There would be a dataset method, e.g. `#require_eager_loading`, which you 
can call before retrieving records. When that dataset loads model 
instances, attempting to call association retrieval methods on those 
instances will fail if the associations haven't been eager loaded (i.e. if 
Sequel::Model#associations cache doesn't contain the corresponding loaded 
association). The reasons for making this behaviour opt-in via a dataset 
method, as opposed to having it be global activated, is so that (a) you can 
gradually get your codebase rid of N+1s, and (b) you can still dynamically 
load associations in tests, as having to eager load associations in tests 
would probably add unnecessary verbosity.

The model instances of associations eager loaded from a "strict eager 
loading" enabled dataset should also be required to eager load *their* 
associations. 
In other words, the option that would be set by `#require_eager_loading` 
should "spread" onto the model instances of associations as well.

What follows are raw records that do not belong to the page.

Lemma get_mpp_bits x y : (forall i, 0 <= i < 2 -> Z.testbit x (i + 11) = Z.testbit y i) -> fits 2 y ->
  get_field x MSTATUS_MPP = y.
Proof.
  intros H F. change MSTATUS_MPP with (field 11 2). bits i. rewrite get_field_testbit by lia.
  destruct (Z.ltb_spec i 2); [apply H; lia|]. symmetry. apply (fits_testbit 2); auto; lia.
Qed.

Section Stack.
Variables (s : state_t) (p : processor_t) (m : Z).
Hypothesis C : csr_inv s p.
#[local] Notation xl := (max_xlen p).

Lemma low_bit x i : 0 <= i < 32 -> Z.testbit (uw xl x) i = Z.testbit x i.
Proof.
  intros Hi. destruct (inv_xlen _ _ C) as [_ Hx]. rewrite uw_testbit by lia.
  now replace (i <? xl) with true by lia.
Qed.

(** Entry to machine mode stacks MIE in MPIE and the mode in MPP. *)
Section Enter.
Variables (v gva : bool).
Hypothesis E : write_mstatus s p (uw xl (mstatus_enter_m s v gva)) = Some m.

Lemma entered_bit i : 0 <= i < 32 \/ 36 <= i < 64 -> i <> 3 -> i <> 7 -> ~ 11 <= i < 13 ->
  Z.testbit m i = Z.testbit (mstatus s) i.
Proof.
  intros Hi N3 N7 N11.
  assert (B : forall j, 0 <= j < 32 -> j <> 3 -> j <> 7 -> ~ 11 <= j < 13 ->
    Z.testbit (uw xl (mstatus_enter_m s v gva)) j = Z.testbit (mstatus s) j).
  { intros j Hj M3 M7 M11. rewrite low_bit, enter_m_bit by lia.
    replace (j =? 3) with false by lia. replace (j =? 7) with false by lia.
    now replace ((11 <=? j) && (j <? 13)) with false by (bcases; lia || reflexivity). }
  apply (mstatus_kept s p _ m C E); [intros j Hj; apply B; lia|exact Hi|exact N11|].
  destruct (Z_lt_le_dec i 32); [intros _; apply B; lia|]. rewrite mask_high; [discriminate|now apply noH|lia].
Qed.

Lemma entered_mie : Z.testbit m 3 = false /\ Z.testbit m 7 = Z.testbit (mstatus s) 3.
Proof. rewrite !(written_bit s p _ m E), !low_bit, !enter_m_bit by lia. now split. Qed.

Lemma entered_mpp : get_field m MSTATUS_MPP = prv s.
Proof.
  destruct (inv_prv _ _ C) as [R L]. rewrite (written_mpp s p _ m E). transitivity (legalize_privilege s p (prv s)); [f_equal|exact L].
  apply get_mpp_bits; [|unfold fits; lia]. intros i Hi. rewrite low_bit, enter_m_bit by lia.
  replace (i + 11 =? 3) with false by lia. replace (i + 11 =? 7) with false by lia.
  replace ((11 <=? i + 11) && (i + 11 <? 13)) with true by (bcases; lia || reflexivity). f_equal. lia.
Qed.
End Enter.

(** [mret] unstacks them. *)
Section Return.
Hypothesis E : write_mstatus s p (uw xl (Sys.mstatus_mret (mstatus s))) = Some m.

Lemma returned_bit i : 0 <= i < 32 \/ 36 <= i < 64 -> i <> 3 -> i <> 7 -> ~ 11 <= i < 13 ->
  Z.testbit m i = Z.testbit (mstatus s) i.
Proof.
  intros Hi N3 N7 N11.
  assert (B : forall j, 0 <= j < 32 -> j <> 3 -> j <> 7 -> ~ 11 <= j < 13 ->
    Z.testbit (uw xl (Sys.mstatus_mret (mstatus s))) j = Z.testbit (mstatus s) j).
  { intros j Hj M3 M7 M11. rewrite low_bit, mret_bit by lia.
    replace (j =? 3) with false by lia. replace (j =? 7) with false by lia.
    now replace ((11 <=? j) && (j <? 13)) with false by (bcases; lia || reflexivity). }
  apply (mstatus_kept s p _ m C E); [intros j Hj; apply B; lia|exact Hi|exact N11|].
  destruct (Z_lt_le_dec i 32); [intros _; apply B; lia|]. rewrite mask_high; [discriminate|now apply noH|lia].
Qed.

The way we would would slowly migrate to "strict eager loading" mode in our 
app is that we would start making queries through our query objects (as 
opposed to through Sequel::Model or Sequel::Database). These query objects 
would then automatically add `#require_eager_loading` to each dataset. That 
way retrieving data through Sequel::Model or Sequel::Database would still 
allow dynamic loading of associations, but retrieving data through custom 
query objects wouldn't.

What do you think about this idea? I was thinking that we would first write 
such a plugin internally in our app to try it out, and then I would 
probably propose it to Sequel. I think it would be a great asset to Sequel 
if it was able to disallow N+1 queries like that.